Um mal wieder zu Corona zurück zu kommen: Was halt schwer nervt sind irgendwelche Beispiele von anderswo nach dem Motto "Hier bei mir im Urlaub haben aber die Restaurants offen und die sind auch nicht alle tot", oder "da in xy gibt's schon geile volle Stadien und bei uns machen diese Irren immer weiter mit Lockdown". Wenn es irgendein Land gibt, das ein Konzept für großflächige Öffnung hat und das mit Erfolg durchzieht, dann bitte lasst das diskutieren. Ich traue der Bundesregierung durchaus zu, dass sie es schlichtweg verpennt, sich über alle Konzepte auf der Welt zu informieren. Ich habe da selbst sicherlich keinen Überblick. Unter den Ländern die mich interessieren sehe ich viele, in denen es schiefgeht, insbesondere Großbritannien und die ungeimpften Teile der USA, und mit schiefgeht meine ich steigende Hospitalisierungs- und Todesraten. Und dann sehe ich Länder, die es sich nicht leisten können oder nicht leisten wollen, Gastro/Unterhaltung/Tourismus geschlossen zu halten und die deshalb aufmachen - oder Länder, in denen aufgemacht wird, weil die dortige Regierung das als Erfolg verkauft. Das ist für mich das Spektrum für Südosteuropa bis Ungarn. Teilweise haben die auch gute Zahlen, z.B. in Polen (wenn ich richtig informiert bin) - da würde ich schon gerne verstehen wollen, warum das so ist.

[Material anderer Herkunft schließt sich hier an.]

Record wf (s : ManagedThreadList) : Prop := {
  wf_store : forall a, a ∈ _threads s -> is_Some (store s !! a);
  wf_alloc : forall a, is_Some (store s !! a) -> (a < next_addr s)%nat;
  wf_lookup : forall clr a, _lookupByClrThreadId s !! clr = Some a <->
                a ∈ _threads s /\ clr_of s a = Some clr;
  wf_nodup : NoDup (_threads s);
  wf_its : Forall (fun p => 0 <= p < Z.max 1 (zlen (_threads s))) (_iterators s)
}.

Lemma FindByClrId_wf s clr : wf s -> FindByClrId s clr = _lookupByClrThreadId s !! clr.
Proof.
  intros W. unfold FindByClrId. destruct (_threads s) as [|a l] eqn:E; [|done].
  destruct (_lookupByClrThreadId s !! clr) as [a|] eqn:El; [|done].
  apply (wf_lookup _ W) in El as [Hin _]. rewrite E in Hin. set_solver.
Qed.

Lemma new_list_wf : wf new_list.
Proof.
  split; cbn; try (by constructor); try set_solver.
  - intros a [t H]. by rewrite lookup_empty in H.
Qed.

Lemma make_info_wf s clr : wf s -> wf (make_info s clr).1.
Proof.
  intros W. assert (store s !! next_addr s = None) as Hf.
  { apply eq_None_not_Some. intros H%(wf_alloc _ W). lia. }
  split; cbn; try apply W.
  - intros a Ha. apply lookup_insert_is_Some'. right. by apply (wf_store _ W).
  - intros a [->|H]%lookup_insert_is_Some'; [lia|]. apply (wf_alloc _ W) in H. lia.
  - intros c a. rewrite (wf_lookup _ W). unfold clr_of. cbn.
    split; intros [Hin Hc]; split; auto; rewrite <- Hc; f_equal;
      apply (wf_store _ W) in Hin as [t Ht]; [|symmetry];
      rewrite lookup_insert_ne; [done|congruence|done|congruence].
Qed.

(** Appending a thread whose CLR id is not in the list yet. *)
Lemma append_wf s a clr its os cs hi lo :
  wf s -> clr_of s a = Some clr -> _lookupByClrThreadId s !! clr = None ->
  its = _iterators s ->
  wf (mkList (store s) (next_addr s) (_threads s ++ [a]) (<[clr := a]> (_lookupByClrThreadId s))
        os its cs hi lo).
Proof.
  intros W Hc Hn ->. split; cbn.
  - intros b [Hb|Hb]%elem_of_app; [by apply W|]. apply list_elem_of_singleton in Hb as ->.
    unfold clr_of in Hc. destruct (store s !! a); [eauto|done].
  - apply W.
  - intros c b. unfold clr_of in *. cbn. rewrite elem_of_app, list_elem_of_singleton.
    rewrite lookup_insert_Some, (wf_lookup _ W). unfold clr_of. split.
    + intros [[-> ->]|[Hne [Hb Hcb]]]; tauto.
    + intros [[Hb | ->] Hcb].
      * right. split; [|done]. intros ->.
        assert (_lookupByClrThreadId s !! c = Some b) by (by apply (wf_lookup _ W)). congruence.
      * left. split; congruence.
  - apply NoDup_app. split_and!; [apply W| |apply NoDup_singleton].
    intros b Hb Hs. apply list_elem_of_singleton in Hs as ->.
    assert (_lookupByClrThreadId s !! clr = Some a) by (by apply (wf_lookup _ W)). congruence.
  - eapply Forall_impl; [apply (wf_its _ W)|]. cbn. intros p. rewrite length_app. cbn. lia.
Qed.

Lemma GetOrCreate_wf s clr : wf s ->
  let '(s', a) := GetOrCreate s clr in
  wf s' /\ a ∈ _threads s' /\ clr_of s' a = Some clr /\
  (_lookupByClrThreadId s !! clr = Some a \/
   _lookupByClrThreadId s !! clr = None /\ _threads s' = _threads s ++ [a] /\ a = next_addr s).
Proof.
  intros W. unfold GetOrCreate. rewrite FindByClrId_wf by done.
  destruct (_lookupByClrThreadId s !! clr) as [a|] eqn:El.
  { apply (wf_lookup _ W) in El as H. split; [done|]. tauto. }
  pose proof (make_info_wf s clr W) as W1. cbn in *.
  assert (clr_of (make_info s clr).1 (next_addr s) = Some clr) as Hc
    by (unfold clr_of; cbn; by rewrite lookup_insert_eq).
  split_and!.
  - by apply (append_wf _ _ _ _ _ _ _ _ W1 Hc).
  - set_solver.
  - exact Hc.
  - right. done.
Qed.

Lemma update_info_wf s a f :
  wf s -> (forall t, _clrThreadId (f t) = _clrThreadId t) -> wf (update_info s a f).
Proof.
  intros W Hf. split; cbn; try apply W.
  - intros b Hb. rewrite lookup_alter_is_Some. by apply W.
  - intros b. rewrite lookup_alter_is_Some. apply W.
  - intros c b. rewrite (wf_lookup _ W). unfold clr_of. cbn.
    destruct (decide (a = b)) as [->|]; [rewrite lookup_alter_eq | by rewrite lookup_alter_ne].
    destruct (store s !! b); cbn; [by rewrite Hf|done].
Qed.

Lemma set_os_lookup_wf s os :
  wf s -> wf (mkList (store s) (next_addr s) (_threads s) (_lookupByClrThreadId s) os
                (_iterators s) (_cachedItemsSize s) (_highCount s) (_lowCount s)).
Proof. intros [H1 H2 H3 H4 H5]. by split. Qed.

Lemma set_counts_wf s hi lo :
  wf s -> wf (mkList (store s) (next_addr s) (_threads s) (_lookupByClrThreadId s)
                (_lookupByOsThreadId s) (_iterators s) (_cachedItemsSize s) hi lo).
Proof. intros [H1 H2 H3 H4 H5]. by split. Qed.

Lemma set_iterators_wf s its :
  wf s -> Forall (fun p => 0 <= p < Z.max 1 (zlen (_threads s))) its -> wf (set_iterators s its).
Proof. intros [H1 H2 H3 H4 H5] H. by split. Qed.

(** ** Removal *)

Lemma find_thread_spec m clr l : forall p,
  0 <= p -> p + zlen l < 2 ^ 32 ->
  match find_thread m clr p l with
  | Some (q, a) => exists i, q = p + Z.of_nat i /\ l !! i = Some a /\
                     _clrThreadId <$> m !! a = Some clr
  | None => forall a, a ∈ l -> _clrThreadId <$> m !! a <> Some clr
  end.
Proof.
  induction l as [|a l IH]; intros p Hp Hb; cbn [find_thread]; [set_solver|].
  cbn [length] in Hb.
  destruct (match m !! a with Some t => _clrThreadId t =? clr | None => false end) eqn:E.
  - exists 0%nat. split; [lia|]. split; [done|].
    destruct (m !! a); [|done]. bool_facts. cbn. by subst.
  - rewrite wrap_small by (unfold in_u; lia). specialize (IH (p + 1) ltac:(lia) ltac:(lia)).
    destruct (find_thread m clr (p + 1) l) as [[q b]|].
    + destruct IH as (i & -> & Hi & Hc). exists (S i). split; [lia|]. done.
    + intros b [->|Hb']%elem_of_cons; [|by apply IH].
      destruct (m !! a); [|done]. bool_facts. cbn. congruence.
Qed.

Lemma delete_elem (l : list addr) i a x :
  NoDup l -> l !! i = Some a -> x ∈ delete i l <-> x ∈ l /\ x <> a.
Proof.
  intros Hn Hi. pose proof (delete_Permutation l i a Hi) as Hp.
  rewrite Hp in Hn. apply NoDup_cons in Hn as [Hna _].
  assert (x ∈ l <-> x = a \/ x ∈ delete i l) as -> by (by rewrite Hp at 1; rewrite elem_of_cons).
  split; [|naive_solver]. intros H. split; [tauto|]. intros ->. done.
Qed.

Lemma update_iterator_range r n p :
  0 <= n < 2 ^ 32 -> 0 <= r -> 0 <= p < 2 ^ 32 ->
  0 <= update_iterator r n p < Z.max 1 n.
Proof.
  intros Hn Hr Hp. unfold update_iterator.
  destruct (Z.ltb_spec r p); [rewrite wrap_small by (unfold in_u; lia)|]; case_if; bool_facts; lia.
Qed.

Wenn das in diesen Ländern nachvollziehbar funktioniert, ohne das die Hospitalisierungsraten und die Todesraten hochgehen, dann lasst uns das bitte fundiert verfolgen und dann lasst uns deren Erkenntnisse übernehmen. Aber dann bitte wirklich auch fundiert und nicht nach dem Motto "der da drüben macht das schon, ich will das jetzt auch!" Oder, auch schon hier gelesen: "Die haben uns das aber vor Monaten versprochen, ich will das jetzt haben". Dann kritisiert halt, dass ein Versprechen gemacht wurde. Aber kritisiert doch bitte nicht, dass die Realität jetzt Vorrang hat vor der eigenen Erwartungshaltung.